Stored data entries
=====
(** * A 16-bit single-accumulator machine (CPU.cpp)

    Shallow embedding of the simulator in [CPU.cpp]: the arithmetic unit
    ([ALU]), the byte memory with big-endian word access ([Memory]), the
    registers, the fetch/execute cycle of [CPU] and the program loader
    [loadProgram].

    Conventions.
    - A [uint16_t], [uint8_t] or [int] of the program is a [Z]; every
      conversion the C++ code performs implicitly is written out with
      [uint16_t], [uint8_t] and [int] below.
    - A C++ exception is a value of [exception]; code that may throw returns
      a [Result].  Code that mutates the machine is a function from the
      state to a [Result] and the state at the point where it returned or
      threw, so that what a failing call leaves behind can be stated.
    - Console output ([std::cout], [std::cerr]) is not part of the state. *)

From Stdlib Require Import ZArith Lia String Ascii.
From stdpp Require Import base list.

Local Open Scope Z_scope.

(** ** Machine integers *)

(** Conversion to [uint16_t]: reduction modulo 2^16. *)
Definition uint16_t (x : Z) : Z := x mod 2 ^ 16.

(** Conversion to [uint8_t]: reduction modulo 2^8. *)
Definition uint8_t (x : Z) : Z := x mod 2 ^ 8.

(** A result of [int] arithmetic (32 bits, two's complement wrap-around).
    Operands of type [uint16_t] are promoted to [int] before [+], [*], [/]
    and [%]; only [0xFFFF * 0xFFFF]-sized products leave the [int] range. *)
Definition int (x : Z) : Z := (x + 2 ^ 31) mod 2 ^ 32 - 2 ^ 31.

Definition INT_MIN : Z := - 2 ^ 31.
Definition INT_MAX : Z := 2 ^ 31 - 1.

(** ** Exceptions and results *)

(** The exceptions the program throws.
    - [OutOfRange]: the [std::out_of_range] of [Memory];
    - [DivisionByZero]: the [std::runtime_error] of [ALU::div], [ALU::mod];
    - [UnknownOpcode]: the [std::runtime_error] of [CPU::execute];
    - [InvalidArgument], [StoiOutOfRange]: the [std::invalid_argument] and
      [std::out_of_range] of [std::stoi]. *)
Inductive exception : Type :=
  | OutOfRange
  | DivisionByZero
  | UnknownOpcode
  | InvalidArgument
  | StoiOutOfRange.

Inductive Result (A : Type) : Type :=
  | Ok (a : A)
  | Throw (e : exception).
Arguments Ok {A} a.
Arguments Throw {A} e.

(** ** ALU *)

Module ALU.

Definition add (a b : Z) : Z := uint16_t (int (a + b)).

Definition mul (a b : Z) : Z := uint16_t (int (a * b)).

Definition div (a b : Z) : Result Z :=
  if b =? 0 then Throw DivisionByZero
  else Ok (uint16_t (int (Z.quot a b))).

(** [ALU::mod]. *)
Definition mod_ (a b : Z) : Result Z :=
  if b =? 0 then Throw DivisionByZero
  else Ok (uint16_t (int (Z.rem a b))).

End ALU.

(** ** Memory *)

Definition MEM_SIZE : Z := 4096.

Record Memory : Type := mkMemory {
  mpt : Z;           (* memory pointer, never used by the program *)
  mem : list Z       (* the byte cells *)
}.

(** [Memory()]: [MEM_SIZE] cells, all zero. *)
Definition Memory_new : Memory :=
  {| mpt := 0; mem := replicate (Z.to_nat MEM_SIZE) 0 |}.

(** [mem[i]] as an rvalue. *)
Definition cell (m : Memory) (i : Z) : Z := mem m !!! Z.to_nat i.

(** [mem[i] = b]. *)
Definition set_cell (m : Memory) (i : Z) (b : Z) : Memory :=
  {| mpt := mpt m; mem := <[Z.to_nat i := uint8_t b]> (mem m) |}.

Definition readWord (m : Memory) (address : Z) : Result Z :=
  if (address <? 0) || (address >=? MEM_SIZE - 1) then Throw OutOfRange
  else Ok (uint16_t (Z.lor (Z.shiftl (cell m address) 8) (cell m (address + 1)))).

(** [writeWord] returns the memory after the call; when it throws, nothing
    has been written. *)
Definition writeWord (m : Memory) (address : Z) (value : Z) : Result Memory :=
  if (address <? 0) || (address >=? MEM_SIZE - 1) then Throw OutOfRange
  else
    let m1 := set_cell m address (Z.land (Z.shiftr value 8) 255) in
    let m2 := set_cell m1 (address + 1) (Z.land value 255) in
    Ok m2.

(** The representation invariant of [Memory]: the vector has [MEM_SIZE]
    cells (it is never resized). *)
Definition Memory_wf (m : Memory) : Prop :=
  Z.of_nat (length (mem m)) = MEM_SIZE.

(** ** Register *)

Record Register : Type := mkRegister { value : Z }.

Definition Register_new : Register := {| value := 0 |}.
Definition read (r : Register) : Z := value r.
Definition write (val : Z) : Register := {| value := uint16_t val |}.

(** ** CPU *)

(** The state a [CPU] works on: its three registers and the [Memory] it
    holds a reference to. *)
Record CPU : Type := mkCPU {
  PC : Register;       (* Program Counter *)
  IR : Register;       (* Instruction Register *)
  AC : Register;       (* Accumulator *)
  memory : Memory
}.

(** [CPU(mem)]: the registers start at zero. *)
Definition CPU_new (m : Memory) : CPU :=
  {| PC := Register_new; IR := Register_new; AC := Register_new; memory := m |}.

(** A member function of [CPU]: from the state to its result (or the
    exception thrown) and the state it leaves. *)
Definition M (A : Type) : Type := CPU -> Result A * CPU.

Definition ret {A} (a : A) : M A := fun s => (Ok a, s).

Definition throw {A} (e : exception) : M A := fun s => (Throw e, s).

Definition bind {A B} (c : M A) (k : A -> M B) : M B :=
  fun s =>
    match c s with
    | (Ok a, s') => k a s'
    | (Throw e, s') => (Throw e, s')
    end.

Declare Scope cpu_scope.
Delimit Scope cpu_scope with cpu.
Notation "x <- c ;; k" := (bind c (fun x => k))
  (at level 100, c at next level, right associativity) : cpu_scope.
Notation "c ;; k" := (bind c (fun _ => k))
  (at level 100, right associativity) : cpu_scope.

(** A pure call that may throw. *)
Definition lift {A} (r : Result A) : M A :=
  fun s => match r with Ok a => (Ok a, s) | Throw e => (Throw e, s) end.

Definition PC_read : M Z := fun s => (Ok (read (PC s)), s).
Definition IR_read : M Z := fun s => (Ok (read (IR s)), s).
Definition AC_read : M Z := fun s => (Ok (read (AC s)), s).

Definition PC_write (val : Z) : M unit :=
  fun s => (Ok tt, {| PC := write val; IR := IR s; AC := AC s; memory := memory s |}).
Definition IR_write (val : Z) : M unit :=
  fun s => (Ok tt, {| PC := PC s; IR := write val; AC := AC s; memory := memory s |}).
Definition AC_write (val : Z) : M unit :=
  fun s => (Ok tt, {| PC := PC s; IR := IR s; AC := write val; memory := memory s |}).

Definition memory_readWord (address : Z) : M Z :=
  fun s => lift (readWord (memory s) address) s.

Definition memory_writeWord (address : Z) (val : Z) : M unit :=
  fun s =>
    match writeWord (memory s) address val with
    | Ok m' => (Ok tt, {| PC := PC s; IR := IR s; AC := AC s; memory := m' |})
    | Throw e => (Throw e, s)
    end.

Definition fetch : M unit :=
  (address <- PC_read ;;
   instruction <- memory_readWord address ;;
   IR_write instruction ;;
   PC_write (int (address + 2)))%cpu.

(** The opcode and operand fields of an instruction word. *)
Definition opcode_of (instruction : Z) : Z :=
  uint16_t (Z.land (Z.shiftr instruction 12) 15).
Definition operand_of (instruction : Z) : Z :=
  uint16_t (Z.land instruction 4095).

Definition execute : M unit :=
  (instruction <- IR_read ;;
   let opcode := opcode_of instruction in
   let operand := operand_of instruction in
   match opcode with
   | 15 => (* SEA *)
       AC_write operand
   | 2 => (* ADD *)
       a <- AC_read ;; AC_write (ALU.add a operand)
   | 3 => (* MUL *)
       a <- AC_read ;; AC_write (ALU.mul a operand)
   | 4 => (* DIV *)
       a <- AC_read ;; q <- lift (ALU.div a operand) ;; AC_write q
   | 5 => (* MOD *)
       a <- AC_read ;; r <- lift (ALU.mod_ a operand) ;; AC_write r
   | 1 => (* STA *)
       a <- AC_read ;; memory_writeWord operand a
   | 0 => (* LDA *)
       w <- memory_readWord operand ;; AC_write w
   | _ => throw UnknownOpcode
   end)%cpu.

(** One turn of the loop of [run]: [fetch(); execute();].  The debug print
    and the optional [dump] that follow read the state and write to the
    console only; an exception of [dump] is caught on the spot. *)
Definition cycle : M unit := (fetch ;; execute)%cpu.

(** [n] consecutive turns, stopping at the first exception. *)
Fixpoint cycles (n : nat) : M unit :=
  match n with
  | O => ret tt
  | S n' => (cycle ;; cycles n')%cpu
  end.

(** [run]: the loop has no exit but an exception, which it catches and
    reports before it returns.  With [fuel] turns at most, [run] gives the
    exception that ended the loop and the state then, or [None] when the
    loop is still going after [fuel] turns. *)
Fixpoint run (fuel : nat) (s : CPU) : option (exception * CPU) :=
  match fuel with
  | O => None
  | S fuel' =>
      match cycle s with
      | (Ok _, s') => run fuel' s'
      | (Throw e, s') => Some (e, s')
      end
  end.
=====
The first line of the records begins the span, and the line containing "(** A result" ends it. Reproduce that span exactly, both ends included.

(** * A 16-bit single-accumulator machine (CPU.cpp)

    Shallow embedding of the simulator in [CPU.cpp]: the arithmetic unit
    ([ALU]), the byte memory with big-endian word access ([Memory]), the
    registers, the fetch/execute cycle of [CPU] and the program loader
    [loadProgram].

    Conventions.
    - A [uint16_t], [uint8_t] or [int] of the program is a [Z]; every
      conversion the C++ code performs implicitly is written out with
      [uint16_t], [uint8_t] and [int] below.
    - A C++ exception is a value of [exception]; code that may throw returns
      a [Result].  Code that mutates the machine is a function from the
      state to a [Result] and the state at the point where it returned or
      threw, so that what a failing call leaves behind can be stated.
    - Console output ([std::cout], [std::cerr]) is not part of the state. *)

From Stdlib Require Import ZArith Lia String Ascii.
From stdpp Require Import base list.

Local Open Scope Z_scope.

(** ** Machine integers *)

(** Conversion to [uint16_t]: reduction modulo 2^16. *)
Definition uint16_t (x : Z) : Z := x mod 2 ^ 16.

(** Conversion to [uint8_t]: reduction modulo 2^8. *)
Definition uint8_t (x : Z) : Z := x mod 2 ^ 8.

(** A result of [int] arithmetic (32 bits, two's complement wrap-around).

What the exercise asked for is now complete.